Fragwürdige Finanzprodukte

Zum Artikel “Zertifikate-Fonds gehen auf Kundenfang” (F.A.Z. vom 30. Januar): Wie Sie richtig darlegen, ist der Zertifikate Markt mit 140.000 Produkten mit 500 verschiedenen Basiswerten sehr unübersichtlich geworden. Fügt man dann noch hinzu, dass pro Tag 700 neue Derivate entstehen, ist dieses “Anlagegeschäft” selbst für die Finanzexperten intransparent und in seinen Risiken nicht mehr überschaubar. In all den vielen Veröffentlichungen zum Thema Derivate, Fonds und Zertifikate ist aber kaum die Frage aufgetaucht, wo diese Produkte ihren Ursprung haben. Sicherlich spielen die Banken hierbei eine maßgebliche Rolle, jedoch sind sie nur Makler, Händler und Vermittler von Geschäften.
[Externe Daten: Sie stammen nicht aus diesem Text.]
(* ===== verification/RuleOptions.v ===== *)
(** * The options rules are built from

    option/rule.go, option/rule_dns.go and option/rule_set.go: the fields of the
    configuration, and what counts as a rule with conditions. A [Listable] is a Go
    slice: [None] is nil, which is not the same as empty for [reflect.DeepEqual]. *)
From stdpp Require Import base list strings gmap.
From S2P Require Import Prelude Netip Metadata RuleItems RuleAction.

Definition Listable (A : Type) : Type := option (list A).

Definition elems {A} (l : Listable A) : list A := default [] l.
(** [len(l) > 0] *)
Definition listed {A} (l : Listable A) : bool := has_items (elems l).
Lemma listed_is_set {A} (l : Listable A) : listed l = true → is_set l = true.
Proof. by destruct l. Qed.

(** [common.All] over a predicate that may panic *)
Definition all_result {A} (f : A → result bool) : list A → result bool :=
  fix go l :=
    match l with
    | [] => Ok true
    | x :: l => b ← f x; if b : bool then go l else Ok false
    end.

(** ** Headless rules: option/rule_set.go *)
Section Headless.
Context `{Extern}.

Record DefaultHeadlessRuleOptions : Type := MkHeadlessOptions {
  h_QueryType : Listable Z;
  h_Network : Listable string;
  h_Domain : Listable string;
  h_DomainSuffix : Listable string;
  h_DomainKeyword : Listable string;
  h_DomainRegex : Listable string;
  h_SourceIPCIDR : Listable string;
  h_IPCIDR : Listable string;
  h_SourcePort : Listable Z;
  h_SourcePortRange : Listable string;
  h_Port : Listable Z;
  h_PortRange : Listable string;
  h_ProcessName : Listable string;
  h_ProcessPath : Listable string;
  h_ProcessPathRegex : Listable string;
  h_PackageName : Listable string;
  h_PackageNameRegex : Listable string;
  h_NetworkType : Listable Z;
  h_NetworkIsExpensive : bool;
  h_NetworkIsConstrained : bool;
  h_WIFISSID : Listable string;
  h_WIFIBSSID : Listable string;
  h_NetworkInterfaceAddress : option (list (Z * list Prefix));
  h_DefaultInterfaceAddress : Listable Prefix;
  h_Invert : bool;
  h_DomainMatcher : option Matcher;
  h_SourceIPSet : option IPSet;
  h_IPSet : option IPSet;
  h_AdGuardDomain : Listable string;
  h_AdGuardDomainMatcher : option AdGuardMatcher;
}.

(** The zero value but for [Invert]. *)
Definition HeadlessOptionsZero (invert : bool) : DefaultHeadlessRuleOptions :=
  MkHeadlessOptions None None None None None None None None None None None None None None None
    None None None false false None None None None invert None None None None None.

(** [isNonIPCIDRHeadlessRule] of rule_set.go: a field other than [IPCIDR], [IPSet]
    and [Invert] is not zero. *)
Definition isNonIPCIDRHeadlessRule (r : DefaultHeadlessRuleOptions) : bool :=
  is_set (h_QueryType r) || is_set (h_Network r) || is_set (h_Domain r) ||
  is_set (h_DomainSuffix r) || is_set (h_DomainKeyword r) || is_set (h_DomainRegex r) ||
  is_set (h_SourceIPCIDR r) || is_set (h_SourcePort r) || is_set (h_SourcePortRange r) ||
  is_set (h_Port r) || is_set (h_PortRange r) || is_set (h_ProcessName r) ||
  is_set (h_ProcessPath r) || is_set (h_ProcessPathRegex r) || is_set (h_PackageName r) ||
  is_set (h_PackageNameRegex r) || is_set (h_NetworkType r) || h_NetworkIsExpensive r ||
  h_NetworkIsConstrained r || is_set (h_WIFISSID r) || is_set (h_WIFIBSSID r) ||
  is_set (h_NetworkInterfaceAddress r) || is_set (h_DefaultInterfaceAddress r) ||
  is_set (h_DomainMatcher r) || is_set (h_SourceIPSet r) || is_set (h_AdGuardDomain r) ||
  is_set (h_AdGuardDomainMatcher r).

(** [DefaultHeadlessRule.IsValid]: a field other than [Invert] is not zero. *)
Definition DefaultHeadlessRule_IsValid (r : DefaultHeadlessRuleOptions) : bool :=
  isNonIPCIDRHeadlessRule r || is_set (h_IPCIDR r) || is_set (h_IPSet r).

(** [option.HeadlessRule] with [LogicalHeadlessRule] inside *)
Inductive HeadlessRuleOptions : Type :=
| MkHeadlessRuleOptions (Type_ : string) (DefaultOptions : DefaultHeadlessRuleOptions)
    (Mode : string) (Rules : list HeadlessRuleOptions) (Invert : bool).

Fixpoint HeadlessRule_IsValid (r : HeadlessRuleOptions) : result bool :=
  match r with
  | MkHeadlessRuleOptions ty d _ rules _ =>
      if bool_decide (ty = "default"%string) || negb (nonempty ty)
      then Ok (DefaultHeadlessRule_IsValid d)
      else if bool_decide (ty = "logical"%string)
      then if has_items rules then all_result HeadlessRule_IsValid rules else Ok false
      else Panic ("unknown rule type: " +:+ ty)%string
  end.

End Headless.

(** ** Route rules: option/rule.go *)

Record RawDefaultRuleOptions : Type := MkRawDefaultRule {
  r_Inbound : Listable string;
  r_IPVersion : Z;
  r_Network : Listable string;
  r_AuthUser : Listable string;
  r_Protocol : Listable string;
  r_Client : Listable string;
  r_Domain : Listable string;
  r_DomainSuffix : Listable string;
  r_DomainKeyword : Listable string;
  r_DomainRegex : Listable string;
  r_Geosite : Listable string;
  r_SourceGeoIP : Listable string;
  r_GeoIP : Listable string;
  r_SourceIPCIDR : Listable string;
  r_SourceIPIsPrivate : bool;
  r_IPCIDR : Listable string;
  r_IPIsPrivate : bool;
  r_SourcePort : Listable Z;
  r_SourcePortRange : Listable string;
  r_Port : Listable Z;
  r_PortRange : Listable string;
  r_ProcessName : Listable string;
  r_ProcessPath : Listable string;
  r_ProcessPathRegex : Listable string;
  r_PackageName : Listable string;
  r_PackageNameRegex : Listable string;
  r_User : Listable string;
  r_UserID : Listable Z;
  r_ClashMode : string;
  r_NetworkType : Listable Z;
  r_NetworkIsExpensive : bool;
  r_NetworkIsConstrained : bool;
  r_WIFISSID : Listable string;
  r_WIFIBSSID : Listable string;
  r_InterfaceAddress : option (list (string * list Prefix));
  r_NetworkInterfaceAddress : option (list (Z * list Prefix));
  r_DefaultInterfaceAddress : Listable Prefix;
  r_SourceMACAddress : Listable string;
  r_SourceHostname : Listable string;
  r_PreferredBy : Listable string;
  r_RuleSet : Listable string;
  r_RuleSetIPCIDRMatchSource : bool;
  r_Invert : bool;
  r_Deprecated_RulesetIPCIDRMatchSource : bool;
}.

#[export] Instance RawDefaultRule_eq_dec : EqDecision RawDefaultRuleOptions.
Proof. solve_decision. Defined.

Definition RawDefaultRuleZero (invert : bool) : RawDefaultRuleOptions :=
  MkRawDefaultRule None 0 None None None None None None None None None None None None false None
    false None None None None None None None None None None None "" None false false None None
    None None None None None None None false invert false.

(** [DefaultRule.IsValid]: the conditions or the action are not zero. *)
Definition DefaultRule_IsValid (raw : RawDefaultRuleOptions) (action : RuleActionOptions) : bool :=
  negb (bool_decide (raw = RawDefaultRuleZero (r_Invert raw)) &&
        bool_decide (action = RuleActionOptionsZero)).

(** [option.Rule] *)
Inductive RuleOptions : Type :=
| MkRuleOptions (Type_ : string) (DefaultOptions : RawDefaultRuleOptions)
    (DefaultAction : RuleActionOptions)
    (Mode : string) (Rules : list RuleOptions) (Invert : bool) (LogicalAction : RuleActionOptions).

Fixpoint Rule_IsValid (r : RuleOptions) : result bool :=
  match r with
  | MkRuleOptions ty raw action _ rules _ _ =>
      if bool_decide (ty = "default"%string) then Ok (DefaultRule_IsValid raw action)
      else if bool_decide (ty = "logical"%string)
      then if has_items rules then all_result Rule_IsValid rules else Ok false
      else Panic ("unknown rule type: " +:+ ty)%string
  end.

(** [LogicalRule.IsValid] *)
Definition LogicalRule_IsValid (rules : list RuleOptions) : result bool :=
  if has_items rules then all_result Rule_IsValid rules else Ok false.

(** ** DNS rules: option/rule_dns.go *)

(** [DNSRuleMatchResponse] *)
Record DNSRuleMatchResponse : Type := MkMatchResponse { mr_Enabled : bool; mr_Tag : string }.

#[export] Instance MatchResponse_eq_dec : EqDecision DNSRuleMatchResponse.
Proof. solve_decision. Defined.

Definition MatchResponse_IsEnabled (m : option DNSRuleMatchResponse) : bool :=
  match m with Some m => mr_Enabled m | None => false end.
Definition MatchResponse_ResponseTag (m : option DNSRuleMatchResponse) : string :=
  match m with Some m => mr_Tag m | None => "" end.

Record RawDefaultDNSRuleOptions : Type := MkRawDefaultDNSRule {
  n_Inbound : Listable string;
  n_IPVersion : Z;
  n_QueryType : Listable Z;
  n_QueryClientSubnet : Listable Prefix;
  n_QueryDNSSEC : bool;
  n_Network : Listable string;
  n_AuthUser : Listable string;
  n_Protocol : Listable string;
  n_Domain : Listable string;
  n_DomainSuffix : Listable string;
  n_DomainKeyword : Listable string;
  n_DomainRegex : Listable string;
  n_SourceIPCIDR : Listable string;
  n_SourceIPIsPrivate : bool;
  n_SourcePort : Listable Z;
  n_SourcePortRange : Listable string;
  n_Port : Listable Z;
  n_PortRange : Listable string;
  n_ProcessName : Listable string;
  n_ProcessPath : Listable string;
  n_ProcessPathRegex : Listable string;
  n_PackageName : Listable string;
  n_PackageNameRegex : Listable string;
  n_User : Listable string;
  n_UserID : Listable Z;
  n_Outbound : Listable string;
  n_ClashMode : string;
  n_NetworkType : Listable Z;
  n_NetworkIsExpensive : bool;
  n_NetworkIsConstrained : bool;
  n_WIFISSID : Listable string;
  n_WIFIBSSID : Listable string;
  n_InterfaceAddress : option (list (string * list Prefix));
  n_NetworkInterfaceAddress : option (list (Z * list Prefix));
  n_DefaultInterfaceAddress : Listable Prefix;
  n_SourceMACAddress : Listable string;
  n_SourceHostname : Listable string;
  n_PreferredBy : Listable string;
  n_RuleSet : Listable string;
  n_RuleSetIPCIDRMatchSource : bool;
  n_RuleSetDomainOnly : bool;
  n_MatchResponse : option DNSRuleMatchResponse;
  n_IPCIDR : Listable string;
  n_IPIsPrivate : bool;
  n_IPAcceptAny : bool;
  n_ResponseRcode : option Z;
  n_ResponseAnswer : Listable (option RR);
  n_ResponseNs : Listable (option RR);
  n_ResponseExtra : Listable (option RR);
  n_Invert : bool;
  n_Geosite : Listable string;
  n_SourceGeoIP : Listable string;
  n_GeoIP : Listable string;
  n_RuleSetIPCIDRAcceptEmpty : bool;
  n_Deprecated_RulesetIPCIDRMatchSource : bool;
}.

#[export] Instance RawDefaultDNSRule_eq_dec : EqDecision RawDefaultDNSRuleOptions.
Proof. solve_decision. Defined.

Definition RawDefaultDNSRuleZero (invert : bool) : RawDefaultDNSRuleOptions :=
  MkRawDefaultDNSRule None 0 None None false None None None None None None None None false None
    None None None None None None None None None None None "" None false false None None None
    None None None None None None false false None None false false None None None None invert
    None None None false false.

(** [DefaultDNSRule.IsValid] *)
Definition DefaultDNSRule_IsValid (raw : RawDefaultDNSRuleOptions) (action : DNSRuleActionOptions)
    : bool :=
  negb (bool_decide (raw = RawDefaultDNSRuleZero (n_Invert raw)) &&
        bool_decide (action = DNSRuleActionOptionsZero)).

(** [option.DNSRule] *)
Inductive DNSRuleOptions : Type :=
| MkDNSRuleOptions (Type_ : string) (DefaultOptions : RawDefaultDNSRuleOptions)
    (DefaultAction : DNSRuleActionOptions)
    (Mode : string) (Rules : list DNSRuleOptions) (Invert : bool)
    (LogicalAction : DNSRuleActionOptions).

Fixpoint DNSRule_IsValid (r : DNSRuleOptions) : result bool :=
  match r with
  | MkDNSRuleOptions ty raw action _ rules _ _ =>
      if bool_decide (ty = "default"%string) then Ok (DefaultDNSRule_IsValid raw action)
      else if bool_decide (ty = "logical"%string)
      then if has_items rules then all_result DNSRule_IsValid rules else Ok false
      else Panic ("unknown DNS rule type: " +:+ ty)%string
  end.

(** [LogicalDNSRule.IsValid] *)
Definition LogicalDNSRule_IsValid (rules : list DNSRuleOptions) : result bool :=
  if has_items rules then all_result DNSRule_IsValid rules else Ok false.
Im Wesentlichen sind sie nicht die Initiatoren solcher Geschäfte und Produkte, sondern letztlich die Auftragnehmer von Kunden, die über riesige Portfolios verfügen und denen über die Art der Liquiditätszuflüsse und den vorgegebenen Rahmenbedingungen, diese Liquiditätszuflüsse stets anlegen zu müssen, Risiken entstehen. Es handelt sich hierbei um Kurs-, Zins-, Währungs-, Bonitäts- und Preisrisiken (zum Beispiel Ölpreis), welche diese Großkunden abgesichert haben wollen.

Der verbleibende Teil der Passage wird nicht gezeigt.